**YOUR TASK:** What number of lines in the records below hold the word "pattern"? Give that number alone.

Saved data entries
>>>

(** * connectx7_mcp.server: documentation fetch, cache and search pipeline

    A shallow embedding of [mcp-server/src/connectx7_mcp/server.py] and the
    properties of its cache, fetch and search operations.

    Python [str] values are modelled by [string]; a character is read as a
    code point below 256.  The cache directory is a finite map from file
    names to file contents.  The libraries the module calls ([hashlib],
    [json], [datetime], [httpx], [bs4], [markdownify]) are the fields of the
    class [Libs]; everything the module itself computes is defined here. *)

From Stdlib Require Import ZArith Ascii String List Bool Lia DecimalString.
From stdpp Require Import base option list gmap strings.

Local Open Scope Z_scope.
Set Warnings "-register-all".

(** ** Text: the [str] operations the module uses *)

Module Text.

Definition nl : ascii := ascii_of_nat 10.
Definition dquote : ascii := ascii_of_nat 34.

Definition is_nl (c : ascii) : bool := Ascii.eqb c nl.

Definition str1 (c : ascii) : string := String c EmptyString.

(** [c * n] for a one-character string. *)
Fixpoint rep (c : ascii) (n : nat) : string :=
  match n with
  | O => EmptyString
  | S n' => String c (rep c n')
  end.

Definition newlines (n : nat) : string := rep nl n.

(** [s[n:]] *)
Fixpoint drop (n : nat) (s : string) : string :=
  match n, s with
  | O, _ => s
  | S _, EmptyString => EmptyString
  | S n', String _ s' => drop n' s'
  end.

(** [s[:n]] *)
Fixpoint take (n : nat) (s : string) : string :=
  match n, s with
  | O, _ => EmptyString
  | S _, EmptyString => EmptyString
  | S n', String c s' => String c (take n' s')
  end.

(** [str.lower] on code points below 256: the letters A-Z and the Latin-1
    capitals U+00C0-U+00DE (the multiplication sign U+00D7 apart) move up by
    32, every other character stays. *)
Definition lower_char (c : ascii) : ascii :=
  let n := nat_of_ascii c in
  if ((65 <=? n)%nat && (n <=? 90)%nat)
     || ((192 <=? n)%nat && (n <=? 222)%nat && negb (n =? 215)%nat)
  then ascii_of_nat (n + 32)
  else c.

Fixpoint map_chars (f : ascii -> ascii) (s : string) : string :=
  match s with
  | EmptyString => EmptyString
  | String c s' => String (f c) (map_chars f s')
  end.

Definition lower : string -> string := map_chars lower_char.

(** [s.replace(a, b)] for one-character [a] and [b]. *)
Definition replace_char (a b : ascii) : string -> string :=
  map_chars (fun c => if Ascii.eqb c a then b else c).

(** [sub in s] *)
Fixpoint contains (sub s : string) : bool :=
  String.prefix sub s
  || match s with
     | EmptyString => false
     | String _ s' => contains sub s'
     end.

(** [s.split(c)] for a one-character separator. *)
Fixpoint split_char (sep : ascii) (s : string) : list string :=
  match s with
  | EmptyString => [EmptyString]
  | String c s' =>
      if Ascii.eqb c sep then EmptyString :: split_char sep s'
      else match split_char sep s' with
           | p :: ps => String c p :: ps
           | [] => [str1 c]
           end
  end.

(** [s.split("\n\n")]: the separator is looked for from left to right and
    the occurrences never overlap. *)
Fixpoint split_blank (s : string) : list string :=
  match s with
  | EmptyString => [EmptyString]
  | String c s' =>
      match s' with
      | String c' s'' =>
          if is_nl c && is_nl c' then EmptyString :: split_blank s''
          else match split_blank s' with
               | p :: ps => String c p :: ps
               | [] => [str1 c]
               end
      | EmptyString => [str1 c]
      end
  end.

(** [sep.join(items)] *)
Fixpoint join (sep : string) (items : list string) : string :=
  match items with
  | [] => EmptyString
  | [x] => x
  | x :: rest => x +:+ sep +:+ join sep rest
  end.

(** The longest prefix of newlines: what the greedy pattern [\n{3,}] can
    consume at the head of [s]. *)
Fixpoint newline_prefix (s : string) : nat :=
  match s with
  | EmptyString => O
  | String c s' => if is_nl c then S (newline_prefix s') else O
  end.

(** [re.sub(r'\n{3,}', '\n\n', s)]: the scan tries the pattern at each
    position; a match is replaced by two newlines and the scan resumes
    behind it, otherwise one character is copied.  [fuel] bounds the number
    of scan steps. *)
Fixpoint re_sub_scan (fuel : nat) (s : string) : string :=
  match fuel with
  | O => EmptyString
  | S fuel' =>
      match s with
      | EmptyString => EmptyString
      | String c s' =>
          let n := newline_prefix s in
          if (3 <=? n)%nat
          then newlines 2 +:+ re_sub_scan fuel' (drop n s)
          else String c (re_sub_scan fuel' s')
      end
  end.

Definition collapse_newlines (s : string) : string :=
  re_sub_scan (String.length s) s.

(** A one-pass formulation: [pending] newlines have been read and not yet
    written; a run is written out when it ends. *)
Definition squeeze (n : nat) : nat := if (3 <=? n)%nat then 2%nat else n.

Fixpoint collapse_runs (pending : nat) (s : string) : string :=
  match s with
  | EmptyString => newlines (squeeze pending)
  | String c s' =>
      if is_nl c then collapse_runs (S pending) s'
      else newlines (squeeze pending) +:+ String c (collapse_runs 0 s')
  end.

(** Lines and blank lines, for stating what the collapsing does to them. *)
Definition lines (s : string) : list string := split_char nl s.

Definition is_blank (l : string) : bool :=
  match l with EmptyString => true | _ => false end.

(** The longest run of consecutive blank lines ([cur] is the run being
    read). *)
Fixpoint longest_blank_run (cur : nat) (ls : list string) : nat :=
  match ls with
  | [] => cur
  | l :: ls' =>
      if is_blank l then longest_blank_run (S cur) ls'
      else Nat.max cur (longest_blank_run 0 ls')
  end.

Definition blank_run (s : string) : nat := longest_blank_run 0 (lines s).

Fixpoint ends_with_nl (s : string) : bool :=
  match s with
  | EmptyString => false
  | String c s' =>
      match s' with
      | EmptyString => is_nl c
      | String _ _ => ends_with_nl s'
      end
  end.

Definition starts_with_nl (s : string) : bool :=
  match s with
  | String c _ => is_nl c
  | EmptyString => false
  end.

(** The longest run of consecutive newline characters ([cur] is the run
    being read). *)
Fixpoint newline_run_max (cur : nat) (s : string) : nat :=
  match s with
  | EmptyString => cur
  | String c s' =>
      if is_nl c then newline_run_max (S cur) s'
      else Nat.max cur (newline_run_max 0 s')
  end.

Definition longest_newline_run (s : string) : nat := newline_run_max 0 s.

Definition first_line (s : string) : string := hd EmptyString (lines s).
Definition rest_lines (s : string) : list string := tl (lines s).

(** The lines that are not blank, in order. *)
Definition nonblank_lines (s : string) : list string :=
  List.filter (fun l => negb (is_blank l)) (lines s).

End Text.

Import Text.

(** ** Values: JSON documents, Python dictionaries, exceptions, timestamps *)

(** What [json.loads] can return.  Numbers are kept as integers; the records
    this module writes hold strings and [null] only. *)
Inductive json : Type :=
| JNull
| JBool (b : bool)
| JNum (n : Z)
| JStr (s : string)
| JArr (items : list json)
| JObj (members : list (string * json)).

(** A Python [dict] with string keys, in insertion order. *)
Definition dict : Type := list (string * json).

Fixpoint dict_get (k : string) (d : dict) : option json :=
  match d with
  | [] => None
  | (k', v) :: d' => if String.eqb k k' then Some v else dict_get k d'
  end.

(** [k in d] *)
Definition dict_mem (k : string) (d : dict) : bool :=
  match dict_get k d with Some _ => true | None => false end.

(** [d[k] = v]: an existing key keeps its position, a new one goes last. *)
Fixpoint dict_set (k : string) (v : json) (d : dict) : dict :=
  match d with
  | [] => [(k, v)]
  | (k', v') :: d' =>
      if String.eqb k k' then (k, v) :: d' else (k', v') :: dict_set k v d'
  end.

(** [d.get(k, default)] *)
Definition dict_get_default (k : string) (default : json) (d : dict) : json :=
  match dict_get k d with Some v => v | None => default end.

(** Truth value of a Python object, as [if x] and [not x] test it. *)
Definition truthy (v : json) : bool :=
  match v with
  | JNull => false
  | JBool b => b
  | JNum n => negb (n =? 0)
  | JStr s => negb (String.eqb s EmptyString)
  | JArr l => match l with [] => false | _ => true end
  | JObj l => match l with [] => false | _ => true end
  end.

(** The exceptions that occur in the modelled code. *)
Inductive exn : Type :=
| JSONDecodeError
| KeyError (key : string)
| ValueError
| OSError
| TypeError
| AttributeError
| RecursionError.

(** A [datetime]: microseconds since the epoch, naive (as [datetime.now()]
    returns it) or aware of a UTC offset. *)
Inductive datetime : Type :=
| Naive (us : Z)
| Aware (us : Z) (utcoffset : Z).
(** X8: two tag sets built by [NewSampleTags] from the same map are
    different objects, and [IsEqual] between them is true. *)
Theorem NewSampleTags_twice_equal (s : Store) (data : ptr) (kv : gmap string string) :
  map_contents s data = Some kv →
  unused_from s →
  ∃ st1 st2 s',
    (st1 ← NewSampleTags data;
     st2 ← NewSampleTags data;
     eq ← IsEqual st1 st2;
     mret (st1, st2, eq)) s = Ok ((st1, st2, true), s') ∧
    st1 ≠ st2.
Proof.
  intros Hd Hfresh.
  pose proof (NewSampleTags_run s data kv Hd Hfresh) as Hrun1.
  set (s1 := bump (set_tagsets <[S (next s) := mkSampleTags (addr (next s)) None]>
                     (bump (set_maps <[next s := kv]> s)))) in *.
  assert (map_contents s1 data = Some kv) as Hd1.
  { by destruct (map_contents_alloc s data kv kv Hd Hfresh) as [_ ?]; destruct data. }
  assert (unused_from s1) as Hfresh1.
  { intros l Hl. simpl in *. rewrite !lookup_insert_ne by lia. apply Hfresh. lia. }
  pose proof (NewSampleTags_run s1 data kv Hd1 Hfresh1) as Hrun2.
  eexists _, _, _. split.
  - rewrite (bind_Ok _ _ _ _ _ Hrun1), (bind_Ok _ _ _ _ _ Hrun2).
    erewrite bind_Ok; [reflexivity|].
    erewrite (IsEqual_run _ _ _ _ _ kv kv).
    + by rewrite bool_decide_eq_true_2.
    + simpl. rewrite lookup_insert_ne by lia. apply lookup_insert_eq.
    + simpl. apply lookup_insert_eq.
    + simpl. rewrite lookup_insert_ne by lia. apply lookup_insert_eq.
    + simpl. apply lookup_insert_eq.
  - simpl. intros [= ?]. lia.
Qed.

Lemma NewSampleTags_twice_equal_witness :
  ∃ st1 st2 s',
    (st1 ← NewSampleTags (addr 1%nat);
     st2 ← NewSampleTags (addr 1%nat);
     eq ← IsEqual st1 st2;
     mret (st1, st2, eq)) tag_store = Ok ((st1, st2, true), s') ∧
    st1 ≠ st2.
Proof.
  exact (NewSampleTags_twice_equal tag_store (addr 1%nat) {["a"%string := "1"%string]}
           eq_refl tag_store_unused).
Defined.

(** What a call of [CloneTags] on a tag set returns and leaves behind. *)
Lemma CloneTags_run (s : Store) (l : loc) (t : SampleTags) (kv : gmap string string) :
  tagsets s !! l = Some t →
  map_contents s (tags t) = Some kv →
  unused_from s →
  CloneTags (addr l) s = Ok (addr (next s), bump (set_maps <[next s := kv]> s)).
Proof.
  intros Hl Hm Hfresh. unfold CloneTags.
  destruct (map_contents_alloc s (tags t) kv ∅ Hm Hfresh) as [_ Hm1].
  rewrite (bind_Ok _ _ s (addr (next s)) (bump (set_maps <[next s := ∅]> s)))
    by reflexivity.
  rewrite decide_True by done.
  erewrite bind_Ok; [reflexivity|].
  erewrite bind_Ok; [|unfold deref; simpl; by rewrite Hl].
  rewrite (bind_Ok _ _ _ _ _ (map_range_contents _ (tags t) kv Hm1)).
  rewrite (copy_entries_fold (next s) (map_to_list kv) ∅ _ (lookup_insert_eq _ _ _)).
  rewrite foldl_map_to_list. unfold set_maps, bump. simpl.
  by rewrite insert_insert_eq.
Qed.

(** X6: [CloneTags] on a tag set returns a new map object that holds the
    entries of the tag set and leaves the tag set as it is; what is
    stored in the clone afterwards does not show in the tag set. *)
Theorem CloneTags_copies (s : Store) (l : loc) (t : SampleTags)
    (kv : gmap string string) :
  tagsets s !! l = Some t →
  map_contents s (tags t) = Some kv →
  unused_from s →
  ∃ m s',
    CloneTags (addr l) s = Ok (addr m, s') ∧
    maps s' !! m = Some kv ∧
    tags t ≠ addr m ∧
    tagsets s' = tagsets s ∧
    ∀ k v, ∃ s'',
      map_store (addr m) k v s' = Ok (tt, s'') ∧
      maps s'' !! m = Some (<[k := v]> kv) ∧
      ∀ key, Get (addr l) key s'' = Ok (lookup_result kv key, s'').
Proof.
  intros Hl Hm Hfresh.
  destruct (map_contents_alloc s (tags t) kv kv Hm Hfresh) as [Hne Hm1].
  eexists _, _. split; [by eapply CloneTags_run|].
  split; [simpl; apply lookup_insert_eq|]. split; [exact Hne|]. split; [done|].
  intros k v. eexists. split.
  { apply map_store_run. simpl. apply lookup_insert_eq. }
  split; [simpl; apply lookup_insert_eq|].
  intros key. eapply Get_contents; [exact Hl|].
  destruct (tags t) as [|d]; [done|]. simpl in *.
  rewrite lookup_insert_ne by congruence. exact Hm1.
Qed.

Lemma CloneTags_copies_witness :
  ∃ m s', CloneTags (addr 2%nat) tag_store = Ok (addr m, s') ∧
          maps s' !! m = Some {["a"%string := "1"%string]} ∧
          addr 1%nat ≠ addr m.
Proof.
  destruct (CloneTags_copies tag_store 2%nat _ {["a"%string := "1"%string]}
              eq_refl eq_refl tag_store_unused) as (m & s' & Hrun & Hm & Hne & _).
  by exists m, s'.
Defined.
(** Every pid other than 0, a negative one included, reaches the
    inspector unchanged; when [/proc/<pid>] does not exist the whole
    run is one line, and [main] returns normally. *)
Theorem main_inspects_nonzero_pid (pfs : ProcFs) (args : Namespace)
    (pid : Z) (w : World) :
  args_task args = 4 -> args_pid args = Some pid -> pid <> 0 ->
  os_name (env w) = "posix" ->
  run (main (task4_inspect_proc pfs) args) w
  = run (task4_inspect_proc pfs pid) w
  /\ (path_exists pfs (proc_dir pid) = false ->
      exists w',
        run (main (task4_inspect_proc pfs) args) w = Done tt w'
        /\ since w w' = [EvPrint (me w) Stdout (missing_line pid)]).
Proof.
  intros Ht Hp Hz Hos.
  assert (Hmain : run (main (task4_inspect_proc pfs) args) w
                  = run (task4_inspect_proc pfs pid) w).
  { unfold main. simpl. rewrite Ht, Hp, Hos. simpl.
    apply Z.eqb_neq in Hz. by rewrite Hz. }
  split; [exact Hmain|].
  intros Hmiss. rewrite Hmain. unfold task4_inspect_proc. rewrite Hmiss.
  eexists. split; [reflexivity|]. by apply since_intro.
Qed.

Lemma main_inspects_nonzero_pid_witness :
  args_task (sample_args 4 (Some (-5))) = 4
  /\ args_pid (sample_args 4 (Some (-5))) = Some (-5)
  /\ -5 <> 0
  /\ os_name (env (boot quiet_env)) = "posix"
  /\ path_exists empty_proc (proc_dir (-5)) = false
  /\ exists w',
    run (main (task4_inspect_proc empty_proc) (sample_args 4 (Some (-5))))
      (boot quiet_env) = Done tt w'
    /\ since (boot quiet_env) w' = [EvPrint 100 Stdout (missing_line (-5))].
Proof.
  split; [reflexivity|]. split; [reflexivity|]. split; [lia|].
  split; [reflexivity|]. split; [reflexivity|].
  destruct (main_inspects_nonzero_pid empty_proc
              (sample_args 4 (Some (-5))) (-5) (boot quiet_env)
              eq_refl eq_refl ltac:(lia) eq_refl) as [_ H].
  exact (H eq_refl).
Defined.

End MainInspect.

<<<

**ANSWER SECTION:** 2